TASK TO COMPLETE
Output, word for word, every line from the line with "consistent (mkSys (conn_db" through the final line of the data below.

DATA SHOWN
(** The first argument of [new Attribute(config, theme, locale)]. *)
Module AttributeConfig.
Record t : Type := mk {
  key : string;
  dates : list DateRange;
  excludeDates : list DateRange;
  excludeMode : string;
  order : Z;
}.
End AttributeConfig.

(** What [base.ts] imports and does not define: the theme, the [Locale]
    and [Attribute] constructors and the table of default locales. *)
Class External : Type := {
  Theme : Type;
  Attribute : Type;
  locales_value : gmap string (gmap string value);
  useTheme : string -> option value -> Theme;
  newLocale : gmap string value -> LocaleOptions -> Locale;
  newAttribute : AttributeConfig.t -> Theme -> Locale -> Attribute;
}.

(** ** Props *)

(** The prop [locale]: a string identifier, a plain config object or a
    [Locale] instance. *)
Inductive LocaleProp : Type :=
  | LocaleId (s : string)
  | LocaleObject (o : gmap string value)
  | LocaleInstance (l : Locale).

(** [BaseProps].  An optional prop that was not passed is [None]
    ([undefined]).  The four boundaries are typed [Date]: a date object is
    truthy also when it is invalid, so a boundary is falsy exactly when it
    is absent. *)
Module Props.
Record t : Type := mk {
  color : string;
  isDark : option value;
  theme : option string;
  locale : option LocaleProp;
  firstDayOfWeek : option Z;
  masks : option (gmap string string);
  timezone : option string;
  minDate : option Date.t;
  minDateExact : option Date.t;
  maxDate : option Date.t;
  maxDateExact : option Date.t;
  disabledDates : option (list DateSpec);
  availableDates : option (list DateSpec);
}.
End Props.

(** The context that [createBase] publishes.  The computed references are
    modelled by the values they hold. *)
Module BaseContext.
Record t `{External} : Type := mk {
  theme : Theme;
  locale : Locale;
  masks : gmap string string;
  disabledDates : list DateRange;
  availableDates : list DateRange;
  disabledAttribute : Attribute;
}.
End BaseContext.

(** ** [createBase] *)

Definition contextKey : string := "__vc_base_context__".

(** A prop that was not passed reads as [undefined] in an object literal. *)
Definition ofOption {A : Type} (f : A -> value) (o : option A) : value :=
  match o with
  | Some a => f a
  | None => VUndefined
  end.

Section CreateBase.

Context `{External}.

Definition theme (props : Props.t) : Theme :=
  useTheme (Props.color props) (Props.isDark props).

(** The object literal [{ id: props.locale, firstDayOfWeek:
    props.firstDayOfWeek, masks: props.masks }]; [l] is the prop
    [locale], a string or [undefined] where the literal is built. *)
Definition propsConfig (l : option LocaleProp) (props : Props.t)
  : gmap string value :=
  {[ "id" := match l with
             | Some (LocaleId s) => VString s
             | _ => VUndefined
             end;
     "firstDayOfWeek" := ofOption VNumber (Props.firstDayOfWeek props);
     "masks" := ofOption VObject (Props.masks props) ]}.

(** [locale]: the prop itself when it is a [Locale] instance, otherwise
    a new locale, from the prop when [isObject] holds of it (a plain
    object) and from the object literal when it does not. *)
Definition locale (props : Props.t) : Locale :=
  match Props.locale props with
  | Some (LocaleInstance l) => l
  | other =>
      let config :=
        match other with
        | Some (LocaleObject o) => o
        | _ => propsConfig other props
        end in
      newLocale config
        {| opt_locales := locales_value;
           opt_timezone := Props.timezone props |}
  end.

Definition masks (props : Props.t) : gmap string string :=
  masks_of (locale props).
Definition scan_number (s : str) : scanned :=
  match scan_integer s with
  | None => NoValue
  | Some (neg, d, r) =>
      let (frac, r1) := scan_frac r in
      let (exp, r2) := scan_exp r1 in
      let sign := if neg then u "-" else [] in
      if is_empty frac && is_empty exp
      then if int_max_str_digits <? length d
           then Failure (too_many_digits (length d))
           else Scanned (JInt (if neg then - int_of_digits d
                               else int_of_digits d)%Z) r2
      else Scanned (JFloat (sign ++ d ++ frac ++ exp)) r2
  end.

Definition hex_digit (c : N) : option N :=
  if is_digit c then Some (c - 48)%N
  else if ((97 <=? c) && (c <=? 102))%N then Some (c - 87)%N
  else if ((65 <=? c) && (c <=? 70))%N then Some (c - 55)%N
  else None.

Definition hex4 (a b c d : N) : option N :=
  match hex_digit a, hex_digit b, hex_digit c, hex_digit d with
  | Some x, Some y, Some z, Some w => Some (((x * 16 + y) * 16 + z) * 16 + w)%N
  | _, _, _, _ => None
  end.

Definition simple_escape (c : N) : option N :=
  if (c =? 34)%N then Some 34%N
  else if isc "\" c then Some 92%N
  else if isc "/" c then Some 47%N
  else if isc "b" c then Some 8%N
  else if isc "f" c then Some 12%N
  else if isc "n" c then Some 10%N
  else if isc "r" c then Some 13%N
  else if isc "t" c then Some 9%N
  else None.

Definition is_high_surrogate (c : N) : bool := ((55296 <=? c) && (c <=? 56319))%N.
Definition is_low_surrogate (c : N) : bool := ((56320 <=? c) && (c <=? 57343))%N.

(** The body of a string literal, after its opening quote: the decoded
    text and what follows the closing quote.  [acc] holds the decoded
    characters, last first.  Control characters are refused (strict mode). *)
Fixpoint scanstring (acc : str) (s : str) : option (str * str) :=
  match s with
  | [] => None
  | c :: s' =>
      if (c =? 34)%N then Some (reverse acc, s')
      else if isc "\" c then
        match s' with
        | [] => None
        | e :: s'' =>
            if isc "u" e then
              match s'' with
              | h1 :: h2 :: h3 :: h4 :: t =>
                  match hex4 h1 h2 h3 h4 with
                  | None => None
                  | Some uni =>
                      match t with
                      | b :: v :: g1 :: g2 :: g3 :: g4 :: t' =>
                          if is_high_surrogate uni && isc "\" b && isc "u" v then
                            match hex4 g1 g2 g3 g4 with
                            | None => None
                            | Some uni2 =>
                                if is_low_surrogate uni2
                                then scanstring
                                       ((65536 + ((uni - 55296) * 1024 + (uni2 - 56320)))%N :: acc) t'
                                else scanstring (uni :: acc) t
                            end
                          else scanstring (uni :: acc) t
                      | _ => scanstring (uni :: acc) t
                      end
                  end
              | _ => None
              end
            else
              match simple_escape e with
              | Some x => scanstring (x :: acc) s''
              | None => None
              end
        end
      else if (c <? 32)%N then None
      else scanstring (c :: acc) s'
  end.

(** One JSON value at the head of [s], and the rest of the input.
    [scan_items] reads the elements of an array after the first has been
    found to exist, [scan_pairs] the members of an object.  [depth] is the
    number of levels that may still be entered.  [fuel] bounds the number of
    nested calls; every call reads a character or follows one that did, so
    twice the length of the input is enough. *)
Fixpoint scan_once (fuel depth : nat) (s : str) : scanned :=
  match fuel with
  | 0 => NoValue
  | S fuel' =>
      match s with
      | [] => NoValue
      | c :: s' =>
          if (c =? 34)%N then
            match scanstring [] s' with
            | Some (x, r) => Scanned (JStr x) r
            | None => NoValue
            end
          else if isc "{" c then
            match depth with
            | 0 => Failure (too_deep "object")
            | S depth' =>
                match skip_ws s' with
                | d :: r => if isc "}" d then Scanned (JDict []) r
                            else scan_pairs fuel' depth' [] (d :: r)
                | [] => NoValue
                end
            end
          else if isc "[" c then
            match depth with
            | 0 => Failure (too_deep "array")
            | S depth' =>
                match skip_ws s' with
                | d :: r => if isc "]" d then Scanned (JList []) r
                            else scan_items fuel' depth' [] (d :: r)
                | [] => NoValue
                end
            end
          else if startswith (u "null") s then Scanned JNone (skipn 4 s)
          else if startswith (u "true") s then Scanned (JBool true) (skipn 4 s)
          else if startswith (u "false") s then Scanned (JBool false) (skipn 5 s)
          else
            match scan_number s with
            | NoValue =>
                if startswith (u "NaN") s then Scanned (JFloat (u "NaN")) (skipn 3 s)
                else if startswith (u "Infinity") s
                then Scanned (JFloat (u "Infinity")) (skipn 8 s)
                else if startswith (u "-Infinity") s
                then Scanned (JFloat (u "-Infinity")) (skipn 9 s)
                else NoValue
            | found => found
            end
      end
  end
with scan_items (fuel depth : nat) (acc : list value) (s : str) : scanned :=
  match fuel with
  | 0 => NoValue
  | S fuel' =>
      match scan_once fuel' depth s with
      | Scanned v r =>
          match skip_ws r with
          | c :: r' =>
              if isc "]" c then Scanned (JList (reverse (v :: acc))) r'
              else if isc "," c
              then scan_items fuel' depth (v :: acc) (skip_ws r')
              else NoValue
          | [] => NoValue
          end
      | other => other
      end
  end
with scan_pairs (fuel depth : nat) (acc : dict) (s : str) : scanned :=
  match fuel with
  | 0 => NoValue
  | S fuel' =>
      match s with
      | q :: s' =>
          if (q =? 34)%N then
            match scanstring [] s' with
            | None => NoValue
            | Some (key, r) =>
                match skip_ws r with
                | c :: r' =>
                    if isc ":" c then
                      match scan_once fuel' depth (skip_ws r') with
                      | Scanned v r2 =>
                          match skip_ws r2 with
                          | d :: r3 =>
                              if isc "}" d
                              then Scanned (JDict (dict_set acc key v)) r3
                              else if isc "," d
                              then scan_pairs fuel' depth (dict_set acc key v)
                                     (skip_ws r3)
                              else NoValue
                          | [] => NoValue
                          end
                      | other => other
                      end
                    else NoValue
                | [] => NoValue
                end
            end
          else NoValue
      | [] => NoValue
      end
  end.
Lemma oldest_none (rows : list scan_job) : oldest rows = None -> rows = [].
Proof.
  destruct rows as [|r rest]; [reflexivity|]. cbn.
  destruct (oldest rest) as [r'|]; [|discriminate].
  destruct (job_created_at r <=? job_created_at r'); discriminate.
Qed.

Lemma oldest_least (rows : list scan_job) : forall r,
  oldest rows = Some r ->
  In r rows /\ forall r', In r' rows -> job_created_at r <= job_created_at r'.
Proof.
  induction rows as [|a rest IH]; intros r Hr; [discriminate|].
  cbn [oldest] in Hr. destruct (oldest rest) as [b|] eqn:Eb.
  - destruct (IH b eq_refl) as [Hin Hle].
    destruct (Z.leb_spec (job_created_at a) (job_created_at b)) as [L|L];
      inversion Hr; subst r; clear Hr.
    + split; [left; reflexivity|]. intros r' [<-|Hr']; [lia|].
      specialize (Hle r' Hr'). lia.
    + split; [right; exact Hin|]. intros r' [<-|Hr']; [lia|]. auto.
  - inversion Hr; subst r. apply oldest_none in Eb. subst rest.
    split; [left; reflexivity|]. intros r' [<-|[]]. lia.
Qed.

Lemma get_queued_scans_some (conn : connection) (data : scan_data)
    (conn' : connection) :
  get_queued_scans conn = (Some data, conn') ->
  exists r,
    oldest (filter (claimable (conn_db conn) (conn_session conn))
                   (scan_jobs (conn_db conn))) = Some r
    /\ data = select_columns r
    /\ scan_jobs (conn_db conn') = scan_jobs (conn_db conn)
    /\ row_locks (conn_db conn')
       = (job_id r, conn_session conn) :: row_locks (conn_db conn).
Proof.
  unfold get_queued_scans.
  destruct (oldest _) as [r|]; [|discriminate].
  intros H. inversion H; subst. exists r. auto.
Qed.

Lemma locked_by_other_no_locks (db : database) (s : session) (id : string) :
  (forall l, In l (row_locks db) -> snd l = s) ->
  locked_by_other db s id = false.
Proof.
  unfold locked_by_other.
  induction (row_locks db) as [|l ls IH]; intros Hown; [reflexivity|].
  cbn [existsb]. rewrite IH by (intros; apply Hown; right; assumption).
  pose proof (Hown l (or_introl eq_refl)) as E.
  destruct l as [j h]. cbn [fst snd] in *. subst h.
  rewrite Nat.eqb_refl. cbn. now rewrite andb_false_r.
Qed.

End Claim.

(** C8.  [get_queued_scans] returns the oldest eligible job: the row it
    returns is queued and no queued row that the query may take (none that
    another session has claimed and holds locked) was created before it;
    it returns nothing only when there is no such row.  In particular, when
    no other session holds a claim in flight, the row returned is the oldest
    of all rows of status [queued]. *)
Theorem get_queued_scans_fifo (conn : connection) :
  let db := conn_db conn in
  let s := conn_session conn in
  match fst (ScanWorker.get_queued_scans conn) with
  | Some data =>
      exists r,
        In r (scan_jobs db)
        /\ data = ScanWorker.select_columns r
        /\ job_status r = "queued"
        /\ (forall r', In r' (scan_jobs db) ->
            job_status r' = "queued" ->
            ScanWorker.locked_by_other db s (job_id r') = false ->
            job_created_at r <= job_created_at r')
        /\ ((forall l, In l (row_locks db) -> snd l = s) ->
            forall r', In r' (scan_jobs db) ->
            job_status r' = "queued" ->
            job_created_at r <= job_created_at r')
  | None =>
      forall r', In r' (scan_jobs db) ->
        job_status r' = "queued" ->
        ScanWorker.locked_by_other db s (job_id r') = true
  end.
Proof.
  cbv zeta. unfold ScanWorker.get_queued_scans.
  destruct (ScanWorker.oldest _) as [r|] eqn:E; cbn [fst].
  - destruct (oldest_least _ _ E) as [Hin Hle].
    apply filter_In in Hin. destruct Hin as [Hin Hc].
    unfold ScanWorker.claimable in Hc. apply andb_true_iff in Hc.
    destruct Hc as [Hq Hl]. apply String.eqb_eq in Hq.
    assert (Hgen : forall r', In r' (scan_jobs (conn_db conn)) ->
                     job_status r' = "queued" ->
                     ScanWorker.locked_by_other (conn_db conn) (conn_session conn)
                       (job_id r') = false ->
                     job_created_at r <= job_created_at r').
    { intros r' Hin' Hq' Hl'. apply Hle. apply filter_In. split; [exact Hin'|].
      unfold ScanWorker.claimable. rewrite Hq', Hl'. reflexivity. }
    exists r. repeat split; try assumption.
    intros Hown r' Hin' Hq'. apply Hgen; try assumption.
    apply locked_by_other_no_locks. exact Hown.
  - apply oldest_none in E. intros r' Hin' Hq'.
    destruct (ScanWorker.locked_by_other _ _ _) eqn:Hl; [reflexivity|].
    exfalso.
    assert (Hf : In r' (filter (ScanWorker.claimable (conn_db conn) (conn_session conn))
                               (scan_jobs (conn_db conn)))).
    { apply filter_In. split; [exact Hin'|].
      unfold ScanWorker.claimable. rewrite Hq', Hl. reflexivity. }
    rewrite E in Hf. exact Hf.
Qed.

(** Jobs created at 10 < 20 < 30, all queued: the first claim returns the
    job created at 10. *)
Lemma get_queued_scans_fifo_witness :
  match fst (ScanWorker.get_queued_scans Examples.conn0) with
  | Some data => ScanWorker.data_id data = "job-1"
  | None => False
  end.
Proof.
  pose proof (get_queued_scans_fifo Examples.conn0) as H. cbv zeta in H.
  destruct (fst (ScanWorker.get_queued_scans Examples.conn0)) as [data|].
  - destruct H as (r & Hin & Hd & _ & _ & Hleast).
    specialize (Hleast (fun l (F : In l []) => match F with end)
                       Examples.job_url_only (or_introl eq_refl) eq_refl).
    subst data.
    destruct Hin as [<-|[<-|[<-|[]]]]; [reflexivity | |]; exfalso;
      apply Hleast; reflexivity.
  - discriminate (H Examples.job_url_only (or_introl eq_refl) eq_refl).
Defined.

(** ** Concurrent claims (C1) *)

Section PoolInvariant.

Import ScanWorker Pool.

Lemma initial_consistent (sys : system) : initial sys -> consistent sys.
Proof.
  intros (Hw & Hl & Hh). constructor.
  - intros s j H. rewrite Hh in H. destruct H.
  - intros j s H. rewrite Hl in H. destruct H.
  - rewrite Hh. constructor.
  - intros s d H. rewrite Hw in H. discriminate H.
  - intros s j H. rewrite Hh in H. destruct H.
Qed.

Lemma in_release_locks (s : session) (locks : list (string * session)) j h :
  In (j, h) (release_locks s locks) <-> In (j, h) locks /\ h <> s.
Proof.
  unfold release_locks. rewrite filter_In. cbn [snd].
  rewrite negb_true_iff, Nat.eqb_neq. reflexivity.
Qed.

Lemma locked_by_other_in (db : database) (s h : session) (j : string) :
  In (j, h) (row_locks db) -> h <> s -> locked_by_other db s j = true.
Proof.
  intros Hin Hne. unfold locked_by_other. apply existsb_exists.
  exists (j, h). split; [exact Hin|]. cbn [fst snd].
  rewrite String.eqb_refl. apply Nat.eqb_neq in Hne. now rewrite Hne.
Qed.

(** A handed job cannot be taken by a claim of an idle worker. *)
Lemma handed_not_claimable (sys : system) (s s0 : session) (j : string) (r : scan_job) :
  consistent sys ->
  In (s0, j) (sys_handed sys) ->
  sys_workers sys s = Idle ->
  In r (scan_jobs (sys_db sys)) ->
  claimable (sys_db sys) s r = true ->
  job_id r <> j.
Proof.
  intros C Hh Hidle Hr Hc Hj.
  unfold claimable in Hc. apply andb_true_iff in Hc. destruct Hc as [Hq Hl].
  apply String.eqb_eq in Hq. apply negb_true_iff in Hl.
  destruct (handed_settled sys C s0 j Hh) as [Hs|(d & Hw & Hd & Hlock)].
  - exact (Hs r Hr Hj Hq).
  - destruct (Nat.eq_dec s0 s) as [E|N].
    + subst s0. congruence.
    + rewrite Hj in Hl. rewrite (locked_by_other_in _ s s0 j Hlock N) in Hl.
      discriminate Hl.
Qed.


(** What a status update of session [s] does to the tables and the locks. *)
Lemma update_scan_status_effect (s : session) (db : database) (id status : string)
    (p : option Z) :
  let db' := conn_db (update_scan_status (as_conn s db) id status p) in
  row_locks db' = release_locks s (row_locks db)
  /\ map job_id (scan_jobs db') = map job_id (scan_jobs db)
  /\ (forall r', In r' (scan_jobs db') ->
      exists r, In r (scan_jobs db) /\ job_id r' = job_id r
        /\ ((job_id r = id /\ job_status r' = status)
            \/ (job_id r <> id /\ r' = r))).
Proof.
  cbv zeta. unfold update_scan_status.
  assert (Hgen : forall set,
            (forall r, job_id (set r) = job_id r /\ job_status (set r) = status) ->
            map job_id (update_where_id id set (scan_jobs db)) = map job_id (scan_jobs db)
            /\ (forall r', In r' (update_where_id id set (scan_jobs db)) ->
                exists r, In r (scan_jobs db) /\ job_id r' = job_id r
                  /\ ((job_id r = id /\ job_status r' = status)
                      \/ (job_id r <> id /\ r' = r)))).
  { intros set Hset. split.
    - unfold update_where_id. rewrite map_map. apply map_ext. intros r.
      destruct (String.eqb (job_id r) id); [apply Hset | reflexivity].
    - intros r' Hr'. unfold update_where_id in Hr'. apply in_map_iff in Hr'.
      destruct Hr' as (r & Er & Hr). exists r. split; [exact Hr|].
      destruct (String.eqb_spec (job_id r) id) as [E|N]; subst r'.
      + destruct (Hset r) as [H1 H2]. split; [exact H1|]. left. auto.
      + split; [reflexivity|]. right. auto. }
  destruct (String.eqb_spec status "running") as [E1|N1];
    [|destruct (String.eqb_spec status "completed") as [E2|N2];
      [|destruct (String.eqb_spec status "failed") as [E3|N3]]];
    cbn [commit with_jobs as_conn conn_db conn_session row_locks scan_jobs];
    (split; [reflexivity|]); apply Hgen; intros r; subst; split; reflexivity.
Qed.

Lemma set_worker_same ws s w : set_worker ws s w s = w.
Proof. unfold set_worker. now rewrite Nat.eqb_refl. Qed.

Lemma set_worker_other ws s w s' : s' <> s -> set_worker ws s w s' = ws s'.
Proof. intros H. unfold set_worker. apply Nat.eqb_neq in H. now rewrite H. Qed.

(** A worker that commits a status other than [queued] for the job it
    holds, or for a job it has started, keeps the pool consistent. *)
Lemma consistent_update (db : database) ws h (s : session) (id status : string)
    (p : option Z) (w' : worker_state) :
  consistent (mkSys db ws h) ->
  status <> "queued" ->
  (forall d, w' <> Claimed d) ->
  (forall d, ws s = Claimed d -> data_id d = id) ->
  consistent (mkSys (conn_db (update_scan_status (as_conn s db) id status p))
                    (set_worker ws s w') h).
Proof.
  intros C Hst Hw' Hheld.
  destruct (update_scan_status_effect s db id status p) as (Hlocks & Hids & Hrows).
  set (db' := conn_db (update_scan_status (as_conn s db) id status p)) in *.
  constructor; cbn [sys_db sys_workers sys_handed].
  - intros s0 j Hin.
    destruct (handed_settled _ C s0 j Hin) as [Hs|(d & Hw & Hd & Hlock)];
      cbn [sys_db sys_workers] in *.
    + left. intros r' Hr' Hj.
      destruct (Hrows r' Hr') as (r & Hr & Hid & [[_ Hs']|[_ ->]]).
      * congruence.
      * apply (Hs r Hr). congruence.
    + destruct (Nat.eq_dec s0 s) as [E|N].
      * subst s0. left. intros r' Hr' Hj.
        destruct (Hrows r' Hr') as (r & Hr & Hid & [[_ Hs']|[Hne ->]]).
        -- congruence.
        -- exfalso. apply Hne. rewrite <- (Hheld d Hw). congruence.
      * right. exists d. rewrite set_worker_other by exact N.
        repeat split; try assumption.
        rewrite Hlocks. apply in_release_locks. auto.
  - intros j s0 Hin. rewrite Hlocks in Hin. apply in_release_locks in Hin.
    destruct Hin as [Hin Hne]. rewrite set_worker_other by exact Hne.
    exact (locks_claimed _ C j s0 Hin).
  - exact (handed_once (mkSys db ws h) C).
  - intros s0 d Hw. destruct (Nat.eq_dec s0 s) as [E|N].
    + subst s0. rewrite set_worker_same in Hw. exfalso. exact (Hw' d Hw).
    + rewrite set_worker_other in Hw by exact N.
      rewrite Hlocks. apply in_release_locks. split; [|exact N].
      exact (claimed_locked _ C s0 d Hw).
  - intros s0 j Hin. rewrite Hids. exact (handed_known _ C s0 j Hin).
Qed.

WRITTEN RESPONSE
  consistent (mkSys (conn_db (update_scan_status (as_conn s db) id status p))
                    (set_worker ws s w') h).
Proof.
  intros C Hst Hw' Hheld.
  destruct (update_scan_status_effect s db id status p) as (Hlocks & Hids & Hrows).
  set (db' := conn_db (update_scan_status (as_conn s db) id status p)) in *.
  constructor; cbn [sys_db sys_workers sys_handed].
  - intros s0 j Hin.
    destruct (handed_settled _ C s0 j Hin) as [Hs|(d & Hw & Hd & Hlock)];
      cbn [sys_db sys_workers] in *.
    + left. intros r' Hr' Hj.
      destruct (Hrows r' Hr') as (r & Hr & Hid & [[_ Hs']|[_ ->]]).
      * congruence.
      * apply (Hs r Hr). congruence.
    + destruct (Nat.eq_dec s0 s) as [E|N].
      * subst s0. left. intros r' Hr' Hj.
        destruct (Hrows r' Hr') as (r & Hr & Hid & [[_ Hs']|[Hne ->]]).
        -- congruence.
        -- exfalso. apply Hne. rewrite <- (Hheld d Hw). congruence.
      * right. exists d. rewrite set_worker_other by exact N.
        repeat split; try assumption.
        rewrite Hlocks. apply in_release_locks. auto.
  - intros j s0 Hin. rewrite Hlocks in Hin. apply in_release_locks in Hin.
    destruct Hin as [Hin Hne]. rewrite set_worker_other by exact Hne.
    exact (locks_claimed _ C j s0 Hin).
  - exact (handed_once (mkSys db ws h) C).
  - intros s0 d Hw. destruct (Nat.eq_dec s0 s) as [E|N].
    + subst s0. rewrite set_worker_same in Hw. exfalso. exact (Hw' d Hw).
    + rewrite set_worker_other in Hw by exact N.
      rewrite Hlocks. apply in_release_locks. split; [|exact N].
      exact (claimed_locked _ C s0 d Hw).
  - intros s0 j Hin. rewrite Hids. exact (handed_known _ C s0 j Hin).
Qed.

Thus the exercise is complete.